## Goal of the exercise
Below are some records; quote exactly the lines from the one that contains "Lemma owned_ip tg" through the one that contains "intros Htg Hall HX", inclusive, and no others.

## The records
★ ★ ★ ★

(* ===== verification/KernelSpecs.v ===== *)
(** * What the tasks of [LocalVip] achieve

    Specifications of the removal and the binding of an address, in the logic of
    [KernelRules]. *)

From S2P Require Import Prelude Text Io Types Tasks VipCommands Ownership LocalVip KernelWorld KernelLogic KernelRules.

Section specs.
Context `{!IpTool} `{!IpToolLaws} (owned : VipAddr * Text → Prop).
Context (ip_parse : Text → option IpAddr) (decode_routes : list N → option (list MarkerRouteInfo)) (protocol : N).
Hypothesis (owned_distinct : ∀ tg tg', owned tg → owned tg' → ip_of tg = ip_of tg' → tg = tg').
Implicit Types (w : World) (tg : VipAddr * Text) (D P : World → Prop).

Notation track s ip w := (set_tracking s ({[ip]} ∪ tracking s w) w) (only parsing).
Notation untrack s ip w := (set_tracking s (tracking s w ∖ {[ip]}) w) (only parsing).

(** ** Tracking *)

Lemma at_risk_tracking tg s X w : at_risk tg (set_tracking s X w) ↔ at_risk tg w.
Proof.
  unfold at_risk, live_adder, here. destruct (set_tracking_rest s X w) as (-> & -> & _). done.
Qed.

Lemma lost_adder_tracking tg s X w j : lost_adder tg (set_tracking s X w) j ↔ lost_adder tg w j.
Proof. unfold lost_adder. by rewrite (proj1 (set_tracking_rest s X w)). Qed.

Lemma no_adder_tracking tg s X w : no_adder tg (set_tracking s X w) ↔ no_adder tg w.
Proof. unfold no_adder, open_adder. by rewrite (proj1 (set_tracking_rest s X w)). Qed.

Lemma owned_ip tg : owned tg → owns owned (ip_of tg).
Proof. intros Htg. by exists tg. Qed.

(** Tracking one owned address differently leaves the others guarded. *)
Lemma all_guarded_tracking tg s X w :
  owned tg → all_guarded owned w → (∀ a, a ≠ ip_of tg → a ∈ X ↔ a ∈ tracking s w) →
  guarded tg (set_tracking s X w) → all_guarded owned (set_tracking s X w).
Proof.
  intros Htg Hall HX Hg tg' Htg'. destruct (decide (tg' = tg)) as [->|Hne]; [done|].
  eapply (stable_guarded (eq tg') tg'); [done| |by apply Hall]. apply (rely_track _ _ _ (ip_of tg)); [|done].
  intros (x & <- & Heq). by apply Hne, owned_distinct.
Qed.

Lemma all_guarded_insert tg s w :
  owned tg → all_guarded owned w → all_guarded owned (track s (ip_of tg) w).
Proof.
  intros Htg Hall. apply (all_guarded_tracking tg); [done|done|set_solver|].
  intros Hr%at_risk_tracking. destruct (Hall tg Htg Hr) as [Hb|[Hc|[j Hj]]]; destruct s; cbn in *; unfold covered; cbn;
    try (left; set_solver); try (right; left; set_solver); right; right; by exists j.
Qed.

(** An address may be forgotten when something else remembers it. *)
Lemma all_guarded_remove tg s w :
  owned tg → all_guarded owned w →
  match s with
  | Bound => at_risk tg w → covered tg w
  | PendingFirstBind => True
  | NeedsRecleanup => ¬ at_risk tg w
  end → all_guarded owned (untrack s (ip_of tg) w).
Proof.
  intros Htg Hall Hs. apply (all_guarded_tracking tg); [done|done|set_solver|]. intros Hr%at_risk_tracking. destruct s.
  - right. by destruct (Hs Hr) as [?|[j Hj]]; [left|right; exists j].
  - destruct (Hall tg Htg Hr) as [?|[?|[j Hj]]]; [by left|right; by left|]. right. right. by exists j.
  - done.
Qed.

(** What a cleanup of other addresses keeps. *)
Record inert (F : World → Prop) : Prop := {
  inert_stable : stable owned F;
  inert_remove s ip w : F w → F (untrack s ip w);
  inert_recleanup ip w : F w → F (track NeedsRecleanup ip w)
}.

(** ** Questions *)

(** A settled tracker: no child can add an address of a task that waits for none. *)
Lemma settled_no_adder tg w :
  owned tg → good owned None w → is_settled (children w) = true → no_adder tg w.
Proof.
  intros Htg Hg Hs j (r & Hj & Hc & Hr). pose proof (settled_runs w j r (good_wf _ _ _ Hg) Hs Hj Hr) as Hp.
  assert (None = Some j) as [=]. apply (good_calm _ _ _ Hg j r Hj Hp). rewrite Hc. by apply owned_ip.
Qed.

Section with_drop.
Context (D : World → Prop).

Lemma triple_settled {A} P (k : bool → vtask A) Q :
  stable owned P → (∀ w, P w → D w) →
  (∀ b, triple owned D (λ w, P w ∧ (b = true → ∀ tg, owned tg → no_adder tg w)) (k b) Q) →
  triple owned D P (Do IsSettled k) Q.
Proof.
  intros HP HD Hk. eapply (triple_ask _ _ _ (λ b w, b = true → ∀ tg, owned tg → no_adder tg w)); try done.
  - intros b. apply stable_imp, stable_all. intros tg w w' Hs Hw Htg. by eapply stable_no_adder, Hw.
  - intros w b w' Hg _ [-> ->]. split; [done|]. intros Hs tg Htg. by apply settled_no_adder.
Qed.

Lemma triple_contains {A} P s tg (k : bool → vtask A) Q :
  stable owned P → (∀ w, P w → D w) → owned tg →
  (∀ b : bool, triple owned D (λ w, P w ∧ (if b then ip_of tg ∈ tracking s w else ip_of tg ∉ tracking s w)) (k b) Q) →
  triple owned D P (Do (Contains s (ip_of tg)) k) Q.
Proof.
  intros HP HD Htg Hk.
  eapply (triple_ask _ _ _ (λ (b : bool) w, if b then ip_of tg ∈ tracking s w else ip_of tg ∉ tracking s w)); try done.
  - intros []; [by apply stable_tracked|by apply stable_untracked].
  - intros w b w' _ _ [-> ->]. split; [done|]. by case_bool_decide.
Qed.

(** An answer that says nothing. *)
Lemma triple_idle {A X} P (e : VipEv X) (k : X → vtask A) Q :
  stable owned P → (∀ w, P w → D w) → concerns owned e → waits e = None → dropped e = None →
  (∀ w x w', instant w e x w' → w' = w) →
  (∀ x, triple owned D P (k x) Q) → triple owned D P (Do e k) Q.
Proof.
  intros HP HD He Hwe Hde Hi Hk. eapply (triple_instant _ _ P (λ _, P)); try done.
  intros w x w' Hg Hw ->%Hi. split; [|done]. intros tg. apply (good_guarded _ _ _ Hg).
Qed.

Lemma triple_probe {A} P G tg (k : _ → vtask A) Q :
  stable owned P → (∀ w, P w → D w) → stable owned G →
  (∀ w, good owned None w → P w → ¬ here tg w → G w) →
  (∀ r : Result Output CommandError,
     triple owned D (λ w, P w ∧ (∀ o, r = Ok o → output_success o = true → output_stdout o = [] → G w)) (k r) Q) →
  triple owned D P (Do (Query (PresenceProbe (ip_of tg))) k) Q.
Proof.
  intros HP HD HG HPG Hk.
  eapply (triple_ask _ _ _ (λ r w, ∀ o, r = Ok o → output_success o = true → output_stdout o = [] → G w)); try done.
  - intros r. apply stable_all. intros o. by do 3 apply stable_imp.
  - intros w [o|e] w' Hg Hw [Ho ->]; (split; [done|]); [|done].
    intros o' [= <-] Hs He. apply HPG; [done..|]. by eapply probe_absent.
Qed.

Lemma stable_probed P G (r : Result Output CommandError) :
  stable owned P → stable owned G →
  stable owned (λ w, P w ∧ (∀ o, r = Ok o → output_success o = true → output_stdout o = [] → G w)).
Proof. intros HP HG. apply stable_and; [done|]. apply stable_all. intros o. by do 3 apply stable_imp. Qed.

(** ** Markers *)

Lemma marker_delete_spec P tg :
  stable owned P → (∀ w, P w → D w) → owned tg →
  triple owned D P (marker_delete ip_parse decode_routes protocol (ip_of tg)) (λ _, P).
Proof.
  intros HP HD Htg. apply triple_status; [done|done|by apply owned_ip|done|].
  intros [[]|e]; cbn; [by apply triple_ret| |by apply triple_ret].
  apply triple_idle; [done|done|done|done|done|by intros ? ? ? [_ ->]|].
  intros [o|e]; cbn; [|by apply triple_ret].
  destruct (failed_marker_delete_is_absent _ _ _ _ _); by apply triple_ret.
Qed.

★ ★ ★ ★

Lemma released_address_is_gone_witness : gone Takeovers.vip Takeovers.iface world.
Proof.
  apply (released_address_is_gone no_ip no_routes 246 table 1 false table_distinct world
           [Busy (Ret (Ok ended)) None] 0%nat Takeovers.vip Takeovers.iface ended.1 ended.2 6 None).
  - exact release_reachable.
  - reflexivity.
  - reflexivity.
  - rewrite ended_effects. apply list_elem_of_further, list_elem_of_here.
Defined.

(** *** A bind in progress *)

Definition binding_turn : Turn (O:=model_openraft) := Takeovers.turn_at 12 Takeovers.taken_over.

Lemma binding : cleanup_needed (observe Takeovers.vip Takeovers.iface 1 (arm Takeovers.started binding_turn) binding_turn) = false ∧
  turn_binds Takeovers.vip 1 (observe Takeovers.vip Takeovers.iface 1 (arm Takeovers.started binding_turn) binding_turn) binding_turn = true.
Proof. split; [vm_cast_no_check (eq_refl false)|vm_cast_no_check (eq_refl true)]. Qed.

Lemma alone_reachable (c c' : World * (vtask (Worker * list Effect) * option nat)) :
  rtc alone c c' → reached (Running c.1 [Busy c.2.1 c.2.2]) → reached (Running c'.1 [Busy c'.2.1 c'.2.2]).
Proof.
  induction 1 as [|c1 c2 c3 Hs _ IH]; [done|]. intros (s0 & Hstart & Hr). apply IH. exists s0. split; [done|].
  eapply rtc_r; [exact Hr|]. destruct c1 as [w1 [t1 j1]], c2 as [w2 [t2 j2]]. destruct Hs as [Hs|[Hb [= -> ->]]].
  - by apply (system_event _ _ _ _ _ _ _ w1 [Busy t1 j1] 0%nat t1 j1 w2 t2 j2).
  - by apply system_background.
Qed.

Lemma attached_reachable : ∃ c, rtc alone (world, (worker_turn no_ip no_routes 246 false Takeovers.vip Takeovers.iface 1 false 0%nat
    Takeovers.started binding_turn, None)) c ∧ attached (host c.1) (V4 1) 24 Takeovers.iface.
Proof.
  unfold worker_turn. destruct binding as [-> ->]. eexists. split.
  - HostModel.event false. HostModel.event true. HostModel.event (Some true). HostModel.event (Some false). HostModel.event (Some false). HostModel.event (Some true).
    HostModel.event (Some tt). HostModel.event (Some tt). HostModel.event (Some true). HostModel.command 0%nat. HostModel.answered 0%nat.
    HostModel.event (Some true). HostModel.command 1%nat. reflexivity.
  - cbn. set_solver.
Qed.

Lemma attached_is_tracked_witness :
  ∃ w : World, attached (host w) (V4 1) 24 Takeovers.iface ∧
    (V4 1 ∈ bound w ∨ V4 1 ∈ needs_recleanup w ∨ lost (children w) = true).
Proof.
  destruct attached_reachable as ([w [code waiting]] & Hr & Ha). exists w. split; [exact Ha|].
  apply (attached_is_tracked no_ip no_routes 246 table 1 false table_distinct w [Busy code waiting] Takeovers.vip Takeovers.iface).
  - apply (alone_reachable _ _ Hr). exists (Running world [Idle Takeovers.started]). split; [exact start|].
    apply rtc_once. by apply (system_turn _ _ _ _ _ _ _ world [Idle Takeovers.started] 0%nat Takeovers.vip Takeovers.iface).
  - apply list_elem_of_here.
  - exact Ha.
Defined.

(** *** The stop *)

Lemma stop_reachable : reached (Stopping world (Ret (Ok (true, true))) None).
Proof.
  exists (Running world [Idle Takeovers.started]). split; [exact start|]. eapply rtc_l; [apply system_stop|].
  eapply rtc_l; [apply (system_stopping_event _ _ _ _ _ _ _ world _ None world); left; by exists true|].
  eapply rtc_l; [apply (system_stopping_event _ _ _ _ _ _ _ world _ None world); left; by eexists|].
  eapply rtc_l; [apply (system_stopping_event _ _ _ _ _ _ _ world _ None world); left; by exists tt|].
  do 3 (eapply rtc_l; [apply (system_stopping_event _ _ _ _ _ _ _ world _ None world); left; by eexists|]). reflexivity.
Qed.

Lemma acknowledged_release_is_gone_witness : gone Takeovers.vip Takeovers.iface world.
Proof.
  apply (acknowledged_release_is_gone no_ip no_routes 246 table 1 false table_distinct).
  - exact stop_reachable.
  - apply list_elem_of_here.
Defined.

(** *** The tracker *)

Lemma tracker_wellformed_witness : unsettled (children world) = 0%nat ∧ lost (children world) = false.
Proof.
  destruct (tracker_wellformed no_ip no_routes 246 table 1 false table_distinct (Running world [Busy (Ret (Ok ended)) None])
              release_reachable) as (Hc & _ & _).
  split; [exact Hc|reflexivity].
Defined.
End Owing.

★ ★ ★ ★

## Completed task
Lemma owned_ip tg : owned tg → owns owned (ip_of tg).
Proof. intros Htg. by exists tg. Qed.

(** Tracking one owned address differently leaves the others guarded. *)
Lemma all_guarded_tracking tg s X w :
  owned tg → all_guarded owned w → (∀ a, a ≠ ip_of tg → a ∈ X ↔ a ∈ tracking s w) →
  guarded tg (set_tracking s X w) → all_guarded owned (set_tracking s X w).
Proof.
  intros Htg Hall HX Hg tg' Htg'. destruct (decide (tg' = tg)) as [->|Hne]; [done|].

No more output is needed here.